Sensory experiences that occur in the absence of a stimulus are called
- A. illusions
- B. hallucinations
- C. delusions
- D. affect episodes
Correct Answer: B
Rationale: Hallucinations are perceptions without stimuli, distinct from illusions (misinterpretations).
A patient, aged 82 years, has Alzheimer's disease. She lives with her daughter's family and goes to a day care facility on weekdays. The nurse at the day care center noticed the patient was unkempt and had multiple bruises. When the daughter arrived to pick her up, the nurse discussed her observations. The daughter became defensive and said that her mother was very difficult to manage. She stated, "My mother is not my mother anymore. She is confused, and she wanders all night. We have to watch her constantly. Last night I fell asleep, and she fell down the stairs. Sometimes I just cannot bear to care for her."Â Which nursing diagnosis would be most important to address for this patient?

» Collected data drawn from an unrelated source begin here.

(* ===== verification/Ping.v ===== *)
(** * The agent fence_heuristics_ping

    [agents/heuristics_ping/fence_heuristics_ping.py]: not a fencing device, but a test
    of the network that lets the next agent of the same level run or not. *)

From S2P Require Import Prelude PyStr PyRe OptionDefs Effects Fail Host Input Process Commands.
From S2P Require Import CheckInput Metadata Action.

Local Open Scope string_scope.

(** ** Options *)

Definition ping_opts : list (string * optdef) := [
  ("ping_count", opt [Getopt ":";
     Longopt "ping-count";
     Required "0";
     Help "--ping-count=[number]          Number of ping-probes to send";
     Shortdesc "The number of ping-probes that is being sent per target";
     Default (VStr "10");
     Order 1]);
  ("ping_good_count", opt [Getopt ":";
     Longopt "ping-good-count";
     Required "0";
     Help "--ping-good-count=[number]     Number of positive ping-probes required";
     Shortdesc "The number of positive ping-probes required to account a target as available";
     Default (VStr "8");
     Order 1]);
  ("ping_interval", opt [Getopt ":";
     Longopt "ping-interval";
     Required "0";
     Help "--ping-interval=[seconds]      Seconds between ping-probes";
     Shortdesc "The interval in seconds between ping-probes";
     Default (VStr "1");
     Order 1]);
  ("ping_timeout", opt [Getopt ":";
     Longopt "ping-timeout";
     Required "0";
     Help "--ping-timeout=[seconds]       Timeout for individual ping-probes";
     Shortdesc "The timeout in seconds till an individual ping-probe is accounted as lost";
     Default (VStr "2");
     Order 1]);
  ("ping_maxfail", opt [Getopt ":";
     Longopt "ping-maxfail";
     Required "0";
     Help "--ping-maxfail=[number]        Number of failed ping-targets allowed";
     Shortdesc "The number of failed ping-targets to still account as overall success";
     Default (VStr "0");
     Order 1]);
  ("ping_targets", opt [Getopt ":";
     Longopt "ping-targets";
     Required "1";
     Help "--ping-targets=tgt1,[inet6:]tgt2  Comma separated list of ping-targets";
     Shortdesc "A comma separated list of ping-targets (optionally prepended by 'inet:' or 'inet6:') to be probed";
     Default (VStr "");
     Order 1])
].

Definition define_ping_opts {D} : M D unit :=
  mfor ping_opts (λ kd, modify (λ s, set_allopt (<[kd.1 := kd.2]> (s_allopt s)) s)).

Definition ping_device_opt : list string :=
  ["no_status"; "no_password"; "ping_count"; "ping_good_count"; "ping_interval";
   "ping_timeout"; "ping_maxfail"; "ping_targets"; "method"].

Definition ping_docs : docs := Docs
  ("fence_heuristics_ping uses ping-heuristics to control execution of another fence agent on the same fencing level." +:+ nl +:+ ".P" +:+ nl +:+ "This is not a fence agent by itself! Its only purpose is to enable/disable another fence agent that lives on the same fencing level but after fence_heuristics_ping.")
  "Fence agent for ping-heuristic based fencing"
  (Some "") [] None.

(** The commands that the build found. *)
Record ping_build := PingBuild { PING_CMD : string; PING4_CMD : string; PING6_CMD : string }.

Section Ping.
Context `{Host D}.
Variable build : ping_build.

(** ** [ping_test] *)

Record ping_settings := PingSettings {
  pg_timeout : Z; pg_count : Z; pg_interval : Z; pg_good_required : Z; pg_maxfail : Z
}.

(** A process that was started, with what is left to read of its output, or [None]. *)
Definition ping_process : Type := option child.

(** [s.split(':', 2)[1]] *)
Definition after_prefix (target : string) : string :=
  match split1 ":"%char target with
  | Some (_, rest) =>
      match split1 ":"%char rest with Some (x, _) => x | None => rest end
  | None => ""
  end.

(** The command for a target; [None] when there is no ping for IPv6. *)
Definition ping_target_cmd (target : string) : option (string * string) :=
  if startswith "inet6:" target then
    if decide (PING6_CMD build = "") then None else Some (PING6_CMD build, after_prefix target)
  else if startswith "inet:" target then Some (PING4_CMD build, after_prefix target)
  else Some (PING_CMD build, target).

Definition ping_command (c : ping_settings) (path target : string) : string :=
  path +:+ " -n -q -W " +:+ str_of_Z (pg_timeout c) +:+ " -c " +:+ str_of_Z (pg_count c) +:+
  " -i " +:+ str_of_Z (pg_interval c) +:+ " " +:+ target.

(** [p[target] = Popen(...)]: a target given twice keeps its last process. *)
Definition start_ping (c : ping_settings) (p : list (string * ping_process)) (target : string)
    : M D (list (string * ping_process)) :=
  match ping_target_cmd target with
  | None => mret (dict_insert target None p)
  | Some (path, mangled) =>
      let cmd := ping_command c path mangled in
      log INFO ("Running command: " +:+ cmd) ;;
      q ← popen None cmd;
      now ← time;
      let started q := Child (length p) q (Z.add now <$> p_duration q) in
      mret (dict_insert target (started <$> q) p)
  end.

(** [.*transmitted, ([0-9]* )( packets)? received.*] *)
Definition packet_count_re : re :=
  Seqs [Many Any; Lit "transmitted, "; Group 1 (Many Digit); Opt (Group 2 (Lit " packets"));
        Lit " received"; Many Any].

(** The number of answers in the first line that reports one, and what is left of the
    output after it; without such a line everything is read. *)
Fixpoint scan_output (lines : list string) : option string * list string :=
  match lines with
  | [] => (None, [])
  | line :: lines' =>
      match search packet_count_re line with
      | Some m => (Some (m_group 1 m), lines')
      | None => scan_output lines'
      end
  end.

(** The output of a process with everything before the lines [rest] read. *)
Definition with_output (c : child) (rest : list string) : child :=
  let q := c_proc c in
  Child (c_id c)
    (Proc (p_duration q) (p_status q) (join nl rest) (p_err q) (p_killed_out q) (p_killed_err q))
    (c_end c).

(** [wait()] on a process that does not end is never over. *)
Definition wait_process (c : child) : M D unit :=
  match c_end c with
  | Some e => modify (λ s, set_clock (Z.max (s_clock s) e) s)
  | None => out_of_fuel
  end.

(** [good]: the packets received, 0 when the process failed or reported nothing. *)
Definition read_good (c : child) : M D (Z * child) :=
  if (p_status (c_proc c) =? 0)%Z then
    match scan_output (split_go nl (p_out (c_proc c)) 0) with
    | (Some digits, rest) => n ← as_int (VStr digits); mret (n, with_output c rest)
    | (None, rest) => mret (0%Z, with_output c rest)
    end
  else mret (0%Z, c).

(** One target of the second loop: the processes and the number of failures. *)
Definition collect_ping (c : ping_settings) (st : list (string * ping_process) * Z) (target : string)
    : M D (list (string * ping_process) * Z) :=
  let '(p, failcount) := st in
  match default None (dict_get target p) with
  | None =>
      log ERROR ("ping target " +:+ target +:+ " failed on OS level") ;;
      mret (p, failcount + 1)%Z
  | Some q =>
      wait_process q ;;
      '(good, q') ← read_good q;
      let p := dict_insert target (Some q') p in
      let result := "ping target " +:+ target +:+ " received " +:+ str_of_Z good +:+ " of " +:+
                    str_of_Z (pg_count c) in
      if (p_status (c_proc q) =? 0)%Z && (pg_good_required c <=? good)%Z
      then log INFO result ;; mret (p, failcount)
      else log INFO (result +:+ " and thus failed") ;; mret (p, failcount + 1)%Z
  end.

Definition read_settings : M D ping_settings :=
  timeout ← opt_int "--ping-timeout";
  count ← opt_int "--ping-count";
  interval ← opt_int "--ping-interval";
  good_required ← opt_int "--ping-good-count";
  maxfail ← opt_int "--ping-maxfail";
  mret (PingSettings timeout count interval good_required maxfail).

Definition ping_targets (c : ping_settings) (targets : list string) : M D bool :=
  p ← mfold (start_ping c) [] targets;
  '(_, failcount) ← mfold (collect_ping c) (p, 0%Z) targets;
  mret (failcount <=? pg_maxfail c)%Z.

Definition ping_test : M D bool :=
  action ← opt_get "--action";
  if bool_decide (action = VStr "on") then mret true
  else
    v ← opt_find "--ping-targets";
    if bool_decide (default (VStr "") v = VStr "") then
      log ERROR "ping target required" ;; mret false
    else
      c ← read_settings;
      targets ← opt_str "--ping-targets";
      ping_targets c (split_go "," targets 0).

(** ** [main] *)

Definition ping_setup : M D unit :=
  define_ping_opts ;;
  allopt_set "method" (Default (VStr "cycle")) ;;
  allopt_set "method" (Help "-m, --method=[method]          Method to fence (cycle|onoff) (Default: cycle)").

(** The time the pings may take is reserved at the end of the delay. *)
Definition max_pingcheck : M D Z :=
  count ← opt_int "--ping-count";
  interval ← opt_int "--ping-interval";
  timeout ← opt_int "--ping-timeout";
  mret ((count - 1) * interval + timeout)%Z.

Definition ping_fence (fuel : nat) : M D Z :=
  fence_action fuel None None None (Some ping_test) (Some ping_test).

Definition fence_ping_main (fuel : nat) (time_start : Z) (inv : invocation)
    (set_order : list string → list string) : M D unit :=
  ping_setup ;;
  '(avail_opt, opt) ← process_input inv ping_device_opt;
  check_input (inv_env inv) avail_opt opt false ;;
  show_docs (inv_prog inv) set_order (Some ping_docs) ;;
  reserve ← max_pingcheck;
  run_delay time_start reserve 0 ;;
  result ← ping_fence fuel;
  run_delay time_start 0 result ;;
  sys_exit result.
End Ping.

- A. Risk for injury related to impaired cognition, judgment, and coordination and lack of caregiver supervision
- B. Nonadherence related to confusion and disorientation, as evidenced by lack of cooperation
- C. Anxiety related to increasing disorientation, as evidenced by the patient wandering at night
- D. Impaired verbal communication related to brain impairment, as evidenced by the patient's confusion
Correct Answer: A
Rationale: The correct answer is A: Risk for injury related to impaired cognition, judgment, and coordination and lack of caregiver supervision. The rationale is that the patient's Alzheimer's disease has led to impaired cognitive function, making her at risk for injury due to wandering and falls. The daughter's lack of supervision and inability to manage the patient's needs further exacerbate this risk. Choices B, C, and D are incorrect because they do not directly address the immediate safety concern of the patient being at risk for injury. Nonadherence, anxiety, and impaired communication are important issues but do not take precedence over the patient's safety in this context.
A delusion is defined as seeing something that is not real
- A. TRUE
- B. FALSE
Correct Answer: B
Rationale: A delusion is a fixed false belief, not a perception (hallucination involves seeing/hearing something not real).